*** Opening RECORDS FOR THE EXERCISE ***
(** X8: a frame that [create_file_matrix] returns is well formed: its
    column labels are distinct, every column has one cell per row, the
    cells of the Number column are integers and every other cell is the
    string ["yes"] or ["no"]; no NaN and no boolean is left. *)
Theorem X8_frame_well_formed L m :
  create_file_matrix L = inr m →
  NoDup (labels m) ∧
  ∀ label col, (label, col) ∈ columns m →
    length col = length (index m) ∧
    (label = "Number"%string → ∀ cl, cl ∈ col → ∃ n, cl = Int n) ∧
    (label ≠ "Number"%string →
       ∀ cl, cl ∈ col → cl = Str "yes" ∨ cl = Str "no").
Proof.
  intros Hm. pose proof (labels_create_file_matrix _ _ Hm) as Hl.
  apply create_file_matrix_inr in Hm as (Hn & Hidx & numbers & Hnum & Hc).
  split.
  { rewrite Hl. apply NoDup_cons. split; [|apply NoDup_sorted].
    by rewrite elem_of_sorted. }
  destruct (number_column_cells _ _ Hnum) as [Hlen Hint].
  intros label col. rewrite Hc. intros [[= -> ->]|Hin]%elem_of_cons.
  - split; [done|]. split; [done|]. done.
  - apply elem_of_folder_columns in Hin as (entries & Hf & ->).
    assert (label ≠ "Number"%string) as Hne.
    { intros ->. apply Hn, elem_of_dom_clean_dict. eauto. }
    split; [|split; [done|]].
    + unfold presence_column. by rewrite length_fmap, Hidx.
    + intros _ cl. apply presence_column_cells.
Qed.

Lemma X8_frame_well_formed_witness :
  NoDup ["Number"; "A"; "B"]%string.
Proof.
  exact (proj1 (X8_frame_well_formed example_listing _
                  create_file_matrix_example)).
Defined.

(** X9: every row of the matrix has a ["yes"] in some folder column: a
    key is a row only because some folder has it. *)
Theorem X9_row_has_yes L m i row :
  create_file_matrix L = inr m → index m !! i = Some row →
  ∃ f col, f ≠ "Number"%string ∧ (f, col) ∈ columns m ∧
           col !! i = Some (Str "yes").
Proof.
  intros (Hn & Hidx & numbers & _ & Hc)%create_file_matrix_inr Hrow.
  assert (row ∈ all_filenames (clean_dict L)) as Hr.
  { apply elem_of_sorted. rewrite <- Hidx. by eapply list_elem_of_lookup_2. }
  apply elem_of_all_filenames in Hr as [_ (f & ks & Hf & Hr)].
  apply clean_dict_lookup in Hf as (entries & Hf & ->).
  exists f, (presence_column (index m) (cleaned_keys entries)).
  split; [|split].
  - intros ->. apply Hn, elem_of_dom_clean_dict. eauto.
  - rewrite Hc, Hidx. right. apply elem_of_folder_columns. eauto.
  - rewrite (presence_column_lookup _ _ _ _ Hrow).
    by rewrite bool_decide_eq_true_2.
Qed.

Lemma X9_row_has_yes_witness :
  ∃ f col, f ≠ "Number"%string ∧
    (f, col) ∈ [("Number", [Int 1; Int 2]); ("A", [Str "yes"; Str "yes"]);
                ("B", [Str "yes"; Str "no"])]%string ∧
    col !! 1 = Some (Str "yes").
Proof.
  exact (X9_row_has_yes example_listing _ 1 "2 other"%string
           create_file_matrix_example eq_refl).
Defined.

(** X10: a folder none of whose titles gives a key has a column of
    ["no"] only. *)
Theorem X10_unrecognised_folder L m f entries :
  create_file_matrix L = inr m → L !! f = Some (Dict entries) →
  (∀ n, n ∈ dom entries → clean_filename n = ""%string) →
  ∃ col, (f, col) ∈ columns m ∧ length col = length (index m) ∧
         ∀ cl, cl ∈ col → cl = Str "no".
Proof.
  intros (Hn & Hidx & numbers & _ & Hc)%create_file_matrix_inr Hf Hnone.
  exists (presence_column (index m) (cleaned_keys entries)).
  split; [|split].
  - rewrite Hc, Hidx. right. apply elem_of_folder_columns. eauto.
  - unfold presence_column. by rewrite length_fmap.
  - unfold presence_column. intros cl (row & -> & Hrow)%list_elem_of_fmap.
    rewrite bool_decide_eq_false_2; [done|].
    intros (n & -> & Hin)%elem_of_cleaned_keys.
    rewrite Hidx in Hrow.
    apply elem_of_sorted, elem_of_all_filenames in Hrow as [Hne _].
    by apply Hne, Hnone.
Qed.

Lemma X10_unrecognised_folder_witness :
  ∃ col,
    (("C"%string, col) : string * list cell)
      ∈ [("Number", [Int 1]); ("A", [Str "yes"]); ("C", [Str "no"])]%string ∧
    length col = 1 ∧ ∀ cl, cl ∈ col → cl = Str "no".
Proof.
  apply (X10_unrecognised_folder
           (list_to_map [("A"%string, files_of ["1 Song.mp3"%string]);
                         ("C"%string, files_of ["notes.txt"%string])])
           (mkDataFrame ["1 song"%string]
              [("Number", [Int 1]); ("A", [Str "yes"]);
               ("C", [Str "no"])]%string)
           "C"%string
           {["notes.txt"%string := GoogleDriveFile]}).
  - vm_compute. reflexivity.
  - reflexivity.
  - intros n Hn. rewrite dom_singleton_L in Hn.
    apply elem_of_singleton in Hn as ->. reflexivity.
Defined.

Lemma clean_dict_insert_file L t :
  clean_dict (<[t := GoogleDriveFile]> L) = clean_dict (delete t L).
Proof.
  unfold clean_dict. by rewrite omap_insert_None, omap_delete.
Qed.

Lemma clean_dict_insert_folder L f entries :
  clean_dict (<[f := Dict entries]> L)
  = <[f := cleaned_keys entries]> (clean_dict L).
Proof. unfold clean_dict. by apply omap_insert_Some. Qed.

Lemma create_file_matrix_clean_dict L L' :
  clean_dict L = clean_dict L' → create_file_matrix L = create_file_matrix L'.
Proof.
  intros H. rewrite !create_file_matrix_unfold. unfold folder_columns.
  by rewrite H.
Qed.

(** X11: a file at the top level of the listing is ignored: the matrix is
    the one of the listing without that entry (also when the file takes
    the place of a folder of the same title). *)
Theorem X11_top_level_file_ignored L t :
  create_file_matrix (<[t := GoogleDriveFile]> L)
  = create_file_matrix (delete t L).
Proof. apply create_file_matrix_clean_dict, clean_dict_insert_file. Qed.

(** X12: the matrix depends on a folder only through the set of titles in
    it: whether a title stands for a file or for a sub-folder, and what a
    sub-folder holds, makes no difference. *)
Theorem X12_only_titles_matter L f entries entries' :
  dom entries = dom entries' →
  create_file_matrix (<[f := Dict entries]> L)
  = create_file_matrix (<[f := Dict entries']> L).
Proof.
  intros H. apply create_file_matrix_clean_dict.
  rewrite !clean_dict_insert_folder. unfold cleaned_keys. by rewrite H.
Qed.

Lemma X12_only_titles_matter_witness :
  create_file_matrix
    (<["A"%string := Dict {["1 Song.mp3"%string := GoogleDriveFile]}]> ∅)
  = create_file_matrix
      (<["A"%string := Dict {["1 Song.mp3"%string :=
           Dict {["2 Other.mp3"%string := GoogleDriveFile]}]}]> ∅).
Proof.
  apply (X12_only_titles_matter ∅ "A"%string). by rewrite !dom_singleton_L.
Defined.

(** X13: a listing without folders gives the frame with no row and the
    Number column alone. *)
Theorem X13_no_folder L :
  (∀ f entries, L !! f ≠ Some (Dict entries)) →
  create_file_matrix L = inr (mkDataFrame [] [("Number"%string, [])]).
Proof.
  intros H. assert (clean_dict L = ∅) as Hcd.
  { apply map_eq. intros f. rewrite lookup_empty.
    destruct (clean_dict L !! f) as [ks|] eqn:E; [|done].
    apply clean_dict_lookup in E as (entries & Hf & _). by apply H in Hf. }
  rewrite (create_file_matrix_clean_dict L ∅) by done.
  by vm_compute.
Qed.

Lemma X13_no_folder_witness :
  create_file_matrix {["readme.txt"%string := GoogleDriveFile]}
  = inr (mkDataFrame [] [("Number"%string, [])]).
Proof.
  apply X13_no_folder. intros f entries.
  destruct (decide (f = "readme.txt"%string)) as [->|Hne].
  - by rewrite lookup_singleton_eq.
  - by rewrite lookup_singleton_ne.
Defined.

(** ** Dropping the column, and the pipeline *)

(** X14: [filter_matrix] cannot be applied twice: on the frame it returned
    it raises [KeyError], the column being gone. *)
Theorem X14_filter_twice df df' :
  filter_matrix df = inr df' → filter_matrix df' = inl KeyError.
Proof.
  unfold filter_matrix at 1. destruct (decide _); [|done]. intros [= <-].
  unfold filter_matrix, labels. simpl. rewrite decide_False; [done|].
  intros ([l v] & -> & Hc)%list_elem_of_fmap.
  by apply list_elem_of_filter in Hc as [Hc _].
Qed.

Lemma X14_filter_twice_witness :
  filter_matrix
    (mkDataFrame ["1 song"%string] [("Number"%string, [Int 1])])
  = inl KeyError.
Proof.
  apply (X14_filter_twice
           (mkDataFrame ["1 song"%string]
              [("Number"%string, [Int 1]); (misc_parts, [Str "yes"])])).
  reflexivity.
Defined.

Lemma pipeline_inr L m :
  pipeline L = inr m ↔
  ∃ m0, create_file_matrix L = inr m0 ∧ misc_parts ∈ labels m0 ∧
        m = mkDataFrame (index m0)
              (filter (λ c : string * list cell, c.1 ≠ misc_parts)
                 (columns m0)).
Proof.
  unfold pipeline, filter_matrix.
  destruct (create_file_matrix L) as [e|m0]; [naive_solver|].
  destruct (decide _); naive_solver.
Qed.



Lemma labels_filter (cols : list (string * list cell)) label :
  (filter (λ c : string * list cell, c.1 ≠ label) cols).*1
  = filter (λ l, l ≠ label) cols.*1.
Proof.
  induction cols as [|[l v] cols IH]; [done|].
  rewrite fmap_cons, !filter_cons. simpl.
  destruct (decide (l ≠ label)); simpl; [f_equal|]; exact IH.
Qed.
*** Closing RECORDS FOR THE EXERCISE ***
- [WHAT THE EXERCISE ASKS]:
Print nothing but the lines from the line with "(filter (λ c : string * list cell, c.1 ≠ misc_parts)" to the last line of the records above. Both of those lines count.

- [THE ANSWER]:
              (filter (λ c : string * list cell, c.1 ≠ misc_parts)
                 (columns m0)).
Proof.
  unfold pipeline, filter_matrix.
  destruct (create_file_matrix L) as [e|m0]; [naive_solver|].
  destruct (decide _); naive_solver.
Qed.



Lemma labels_filter (cols : list (string * list cell)) label :
  (filter (λ c : string * list cell, c.1 ≠ label) cols).*1
  = filter (λ l, l ≠ label) cols.*1.
Proof.
  induction cols as [|[l v] cols IH]; [done|].
  rewrite fmap_cons, !filter_cons. simpl.
  destruct (decide (l ≠ label)); simpl; [f_equal|]; exact IH.
Qed.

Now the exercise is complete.